When you come to the Holy Catholic Church Anglican Rite (HCC-AR) from some other Church you become a different kind of Christian. This is because the HCC-AR is a different kind of Church, a truly Catholic Church – as that was understood before Christendom began to break up a thousand years ago. If, before you joined the HCC-AR, you were a member of a ‘High Church’ Anglican congregation – an ‘Anglo-Catholic’ – you may have fully believed all the ancient Catholic doctrines concerning Our Lady, used all the right prayers, and followed all the traditional devotions to her. Admittedly some of your fellow Anglicans may not have approved, but you believe the same now as you did then, so what has changed?

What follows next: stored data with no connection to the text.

Record segment_wf (g : Segment) : Prop := {
  sw_first : 1 <= sg_first g <= U64_MAX;
  sw_aligned : (sg_first g - 1) mod JOURNAL_SEGMENT_EVENTS = 0;
  sw_records : Forall (fun r => sealed r /\ sg_first g <= jr_sequence r
                                 < sg_first g + JOURNAL_SEGMENT_EVENTS) (sg_records g);
  sw_tail : 10 ∉ sg_tail g;
}.

(** The line of a sealed record splits off. *)
Lemma split_inclusive_line b rest :
  10 ∉ b -> split_inclusive ((b ++ [10]) ++ rest) = (b ++ [10]) :: split_inclusive rest.
Proof.
  induction b as [|x b IH]; intros Hb; [done|]. cbn.
  apply not_elem_of_cons in Hb as [Hx Hb]. rewrite (proj2 (Z.eqb_neq x 10)) by done.
  by rewrite (IH Hb).
Qed.

Lemma split_inclusive_tail t : 10 ∉ t -> split_inclusive t = match t with [] => [] | _ => [t] end.
Proof.
  induction t as [|x t IH]; intros Ht; [done|]. cbn. apply not_elem_of_cons in Ht as [Hx Ht].
  rewrite (proj2 (Z.eqb_neq x 10)) by done. rewrite IH by done. by destruct t.
Qed.

Context (calm : bool) (pid : Z).
Notation runs := (runs calm pid).

(** The errors a start may return for, where [big] says that a bound of the
    reader is exceeded. *)
Definition blamed (big : Prop) (e : StorageError) : Prop :=
  match e with Io => calm = false | InputTooLarge _ _ _ => big | _ => False end.

Lemma blamed_mono (big big' : Prop) e : (big -> big') -> blamed big e -> blamed big' e.
Proof. destruct e; cbn; auto. Qed.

BELIEVING THROUGH THE HOLY TRADITION
In the days when Christendom was still united Christians believed – and true Catholic Christians still believe – five things about Our Lady: 1. That she is the Mother of God (Theotokos, “the God bearer” in Greek). 2. That she has always remained a Virgin, even after the birth of Jesus. 3. That she was free from personal sin throughout the whole of her life on earth (Conception). 4. That she has fulfilled the WHOLE plan of God for us (Assumption). 5. That she is our intercessor in heaven. Even when Christendom broke up and Eastern Orthodox and Western Catholics would have nothing to do with each other, they all STILL believed these five things about the Virgin Mary – and they still do. The reason why they still go on believing is because God the Holy Spirit keeps on telling us these five things are true. The Holy Sprit tells us this through the Holy Tradition, his abiding, guiding presence with the Church. The Holy Spirit, through the Holy Tradition, keeps us, heart and soul, focused upon Jesus who is the source of all Truth. That Truth includes the role and destiny of the Virgin Mary, His earthly Mother.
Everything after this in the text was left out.